The creation of National 5 South meant that Eastern Counties 3 dropped from a tier 10 league to a tier 11 league for the years that National 5 South was active. Promotion and relegation continued to Eastern Counties 2 and Eastern Counties 4 respectively.

|  | Eastern Counties 3 |  |
| Season | No of Teams | Champions | Runners–up | Relegated Teams |
| 1993–94 | 13 | Old Cooperians | Ilford Wanderers | London Hospital, Old Brentwoods |
| 1994–95 | 13 | Fakenham | Southwold | Redbridge, Beccles |
| 1995–96 | 13 | Hadleigh | Felixstowe | Clacton, Haverhill & District |
Green backgrounds are promotion places.

===Eastern Counties 3 (1996–1997)===

The cancellation of National 5 South at the end of the 1995–96 season meant that Eastern Counties 3 reverted to being a tier 10 league. Promotion continued to Eastern Counties 2, while relegation was to Eastern Counties 4.

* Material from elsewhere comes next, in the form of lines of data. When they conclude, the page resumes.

(** * Synchronisation mechanisms: bounded buffer, dining philosophers,
      thread-safe queue

    A shallow embedding of the C programs [producer_consumer.c],
    [dining_philosophers.c] and [tsqueue.c], of [dining_philosophers.go],
    of the queue of [tsqueue.go] and of [main] of [producer_consumer.go],
    with the properties of their specification.

    Every thread is a small state machine over the statements of its
    function; a system state holds the shared variables and one record per
    thread; [step s t] runs the next statement of thread [t] and returns
    [None] when that thread cannot run (it is blocked in [sem_wait],
    [pthread_mutex_lock] or [pthread_cond_wait], it has returned, or the
    statement has no defined behaviour). A run is any interleaving of such
    steps. The delays ([usleep], [time.Sleep]) and the printing take no
    part.

    Part I holds the model, Part II the properties. *)

From Stdlib Require Import ZArith Lia.
From stdpp Require Import base option list gmap.

Local Open Scope Z_scope.

(** * Part I: the programs *)

(** ** C [int] arithmetic *)

Module CInt.

Definition INT_MAX : Z := 2147483647.
Definition INT_MIN : Z := -2147483648.

(** Two's complement wrap-around of a 32-bit [int]. *)
Definition wrap (z : Z) : Z := (z + 2147483648) mod 4294967296 - 2147483648.

Definition add (a b : Z) : Z := wrap (a + b).

(** C's [%] truncates towards zero. *)
Definition rem (a b : Z) : Z := Z.rem a b.

Definition in_range (z : Z) : Prop := INT_MIN <= z <= INT_MAX.

End CInt.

|  | Eastern Counties 3 |  |
| Season | No of Teams | Champions | Runners–up | Relegated Teams |
| 1996–97 | 12 | South Woodham Ferrers | Mersea Island | Wisbech |
Green backgrounds are promotion places.

===Eastern Counties 3: North / South (1997–2000)===

Ahead of the 1997–98 season Eastern Counties 3 was split into two regional divisions - north and south - with both divisions remaining as tier 10 leagues. Promotion and relegation continued to Eastern Counties 2, while relegation was to Eastern Counties 4 - now split into two regional divisions (north and south).

|  | Eastern Counties 3: North / South |  |
Season: No of Teams; Champions; Runners–up; Relegated Teams; League Name
1997–98: 9; Beccles; Crusaders; Brightlingsea; East Counties 3 North
8: Billericay; East London; Haverhill & District; East Counties 3 South
1998–99: 9; Wisbech; Crusaders; March Bears, Stowmarket; East Counties 3 North
8: East London; Stanford Le Hope; Witham; East Counties 3 South
1999–00: 9; Ipswich Y.M.; Lakenham Hewett; No relegation; East Counties 3 North
9: Stanford Le Hope; Old Brentwoods; No relegation; East Counties 3 South
Green backgrounds are promotion places.

===Eastern Counties 3: North / South (2000–2004)===

the introduction of London 4 North East ahead of the 2000–01 season meant that Eastern Counties North and South dropped to once again become tier 11 leagues. The regionalisation of Eastern Counties 2 meant that promotion was now to either Eastern Counties 2 North or Eastern Counties 2 South, while the cancellation of Eastern Counties 4 at the end of the 1999–00 season meant there was no longer relegation. The creation of Essex 1, Essex 2 and Essex 3 ahead of the 2003–04 season, meant that Essex based sides left the Eastern Counties leagues. This in turn would lead to the cancellation of Eastern Counties 3 North and South at the end of the 2003–04 season, with all teams transferred to relevant divisions in Eastern Counties 2.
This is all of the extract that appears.